Saved data entries
■ ■ ■ ■ ■ ■ ■

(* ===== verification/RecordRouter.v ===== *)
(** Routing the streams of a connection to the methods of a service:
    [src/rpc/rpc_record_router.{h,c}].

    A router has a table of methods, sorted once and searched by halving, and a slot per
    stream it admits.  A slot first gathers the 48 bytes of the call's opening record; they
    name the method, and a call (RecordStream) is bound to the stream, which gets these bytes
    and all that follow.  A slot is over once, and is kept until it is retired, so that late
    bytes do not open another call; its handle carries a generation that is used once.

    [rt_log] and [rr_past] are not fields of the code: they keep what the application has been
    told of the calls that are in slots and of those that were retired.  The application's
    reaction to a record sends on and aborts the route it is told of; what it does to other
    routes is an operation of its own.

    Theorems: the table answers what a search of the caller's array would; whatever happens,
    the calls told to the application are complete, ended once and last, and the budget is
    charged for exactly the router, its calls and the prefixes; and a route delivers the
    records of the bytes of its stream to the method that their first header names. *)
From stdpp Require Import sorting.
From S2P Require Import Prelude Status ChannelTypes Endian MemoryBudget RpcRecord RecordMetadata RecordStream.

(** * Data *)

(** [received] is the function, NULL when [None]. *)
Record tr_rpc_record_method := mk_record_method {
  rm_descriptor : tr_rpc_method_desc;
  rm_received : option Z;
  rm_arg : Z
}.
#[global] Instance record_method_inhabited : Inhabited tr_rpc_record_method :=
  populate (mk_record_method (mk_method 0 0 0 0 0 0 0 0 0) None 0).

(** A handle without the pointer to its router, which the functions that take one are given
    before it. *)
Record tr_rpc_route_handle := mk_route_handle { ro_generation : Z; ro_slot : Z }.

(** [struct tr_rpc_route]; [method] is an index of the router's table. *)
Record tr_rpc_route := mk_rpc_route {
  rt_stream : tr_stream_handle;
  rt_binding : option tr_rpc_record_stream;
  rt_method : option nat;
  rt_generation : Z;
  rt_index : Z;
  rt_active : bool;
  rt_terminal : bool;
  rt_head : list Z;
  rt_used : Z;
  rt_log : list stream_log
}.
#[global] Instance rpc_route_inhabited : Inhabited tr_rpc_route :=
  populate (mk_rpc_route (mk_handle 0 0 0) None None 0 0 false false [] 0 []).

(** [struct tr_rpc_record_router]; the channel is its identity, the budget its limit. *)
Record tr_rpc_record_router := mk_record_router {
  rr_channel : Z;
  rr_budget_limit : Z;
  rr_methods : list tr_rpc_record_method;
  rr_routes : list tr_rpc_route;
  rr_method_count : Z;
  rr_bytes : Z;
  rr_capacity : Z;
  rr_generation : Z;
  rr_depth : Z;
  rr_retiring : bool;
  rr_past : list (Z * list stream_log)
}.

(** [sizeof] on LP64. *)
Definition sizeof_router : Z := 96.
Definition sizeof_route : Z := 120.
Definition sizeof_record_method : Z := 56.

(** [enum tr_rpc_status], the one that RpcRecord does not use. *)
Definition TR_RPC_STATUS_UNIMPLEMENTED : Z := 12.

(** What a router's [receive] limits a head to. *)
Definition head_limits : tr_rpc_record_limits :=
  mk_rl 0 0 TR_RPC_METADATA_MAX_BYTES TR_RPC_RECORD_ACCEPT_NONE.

■ ■ ■ ■ ■ ■ ■

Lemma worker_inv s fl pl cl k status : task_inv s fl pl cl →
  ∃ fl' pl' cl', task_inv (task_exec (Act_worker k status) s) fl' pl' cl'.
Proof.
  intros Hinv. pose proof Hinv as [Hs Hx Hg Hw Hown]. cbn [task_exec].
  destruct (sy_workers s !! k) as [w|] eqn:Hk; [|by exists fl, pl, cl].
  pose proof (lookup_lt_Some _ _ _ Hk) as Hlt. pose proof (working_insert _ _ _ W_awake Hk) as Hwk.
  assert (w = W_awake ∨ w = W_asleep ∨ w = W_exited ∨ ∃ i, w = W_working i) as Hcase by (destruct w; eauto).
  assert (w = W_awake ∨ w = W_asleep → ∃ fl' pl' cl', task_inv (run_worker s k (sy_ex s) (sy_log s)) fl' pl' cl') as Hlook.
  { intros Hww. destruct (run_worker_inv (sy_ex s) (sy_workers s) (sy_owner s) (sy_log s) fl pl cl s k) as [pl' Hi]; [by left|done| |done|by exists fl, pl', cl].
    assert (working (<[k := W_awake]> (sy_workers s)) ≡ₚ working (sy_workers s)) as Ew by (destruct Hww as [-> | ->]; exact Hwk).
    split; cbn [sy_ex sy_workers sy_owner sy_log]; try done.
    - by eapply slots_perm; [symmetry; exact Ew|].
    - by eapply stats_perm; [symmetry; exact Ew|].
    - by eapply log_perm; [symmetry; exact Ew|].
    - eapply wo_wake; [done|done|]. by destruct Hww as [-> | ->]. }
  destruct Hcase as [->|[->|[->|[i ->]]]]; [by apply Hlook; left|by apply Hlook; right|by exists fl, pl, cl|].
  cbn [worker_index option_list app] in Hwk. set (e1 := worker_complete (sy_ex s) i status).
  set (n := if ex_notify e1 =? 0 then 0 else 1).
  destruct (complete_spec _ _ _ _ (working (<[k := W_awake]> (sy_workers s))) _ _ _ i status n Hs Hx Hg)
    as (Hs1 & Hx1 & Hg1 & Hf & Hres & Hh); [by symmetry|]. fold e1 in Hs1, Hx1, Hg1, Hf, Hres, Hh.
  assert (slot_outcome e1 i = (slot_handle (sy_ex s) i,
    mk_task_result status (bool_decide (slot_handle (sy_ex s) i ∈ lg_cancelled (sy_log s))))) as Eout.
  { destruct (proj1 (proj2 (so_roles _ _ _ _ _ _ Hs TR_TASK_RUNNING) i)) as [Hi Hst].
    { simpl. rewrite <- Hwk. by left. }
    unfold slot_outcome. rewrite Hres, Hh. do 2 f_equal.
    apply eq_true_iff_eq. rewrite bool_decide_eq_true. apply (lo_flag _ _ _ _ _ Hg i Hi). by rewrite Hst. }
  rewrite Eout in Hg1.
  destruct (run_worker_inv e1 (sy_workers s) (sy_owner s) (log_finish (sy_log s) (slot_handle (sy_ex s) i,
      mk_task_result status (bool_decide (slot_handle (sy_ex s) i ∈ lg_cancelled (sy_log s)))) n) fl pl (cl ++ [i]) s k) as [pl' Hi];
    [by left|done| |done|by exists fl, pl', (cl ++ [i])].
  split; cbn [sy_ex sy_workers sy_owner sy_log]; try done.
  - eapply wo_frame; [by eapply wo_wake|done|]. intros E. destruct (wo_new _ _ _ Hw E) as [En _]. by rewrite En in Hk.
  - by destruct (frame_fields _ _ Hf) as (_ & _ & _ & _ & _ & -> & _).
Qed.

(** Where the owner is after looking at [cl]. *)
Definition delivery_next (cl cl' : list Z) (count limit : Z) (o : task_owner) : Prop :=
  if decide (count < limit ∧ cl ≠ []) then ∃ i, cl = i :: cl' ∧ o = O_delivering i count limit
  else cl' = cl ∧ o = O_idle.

■ ■ ■ ■ ■ ■ ■

#### Exercise details
Give back exactly the lines above starting at the line where "records of the" appears and ending at the line where "before it. *)" appears, both included, with no other lines.

#### Solution for this task
    records of the bytes of its stream to the method that their first header names. *)
From stdpp Require Import sorting.
From S2P Require Import Prelude Status ChannelTypes Endian MemoryBudget RpcRecord RecordMetadata RecordStream.

(** * Data *)

(** [received] is the function, NULL when [None]. *)
Record tr_rpc_record_method := mk_record_method {
  rm_descriptor : tr_rpc_method_desc;
  rm_received : option Z;
  rm_arg : Z
}.
#[global] Instance record_method_inhabited : Inhabited tr_rpc_record_method :=
  populate (mk_record_method (mk_method 0 0 0 0 0 0 0 0 0) None 0).

(** A handle without the pointer to its router, which the functions that take one are given
    before it. *)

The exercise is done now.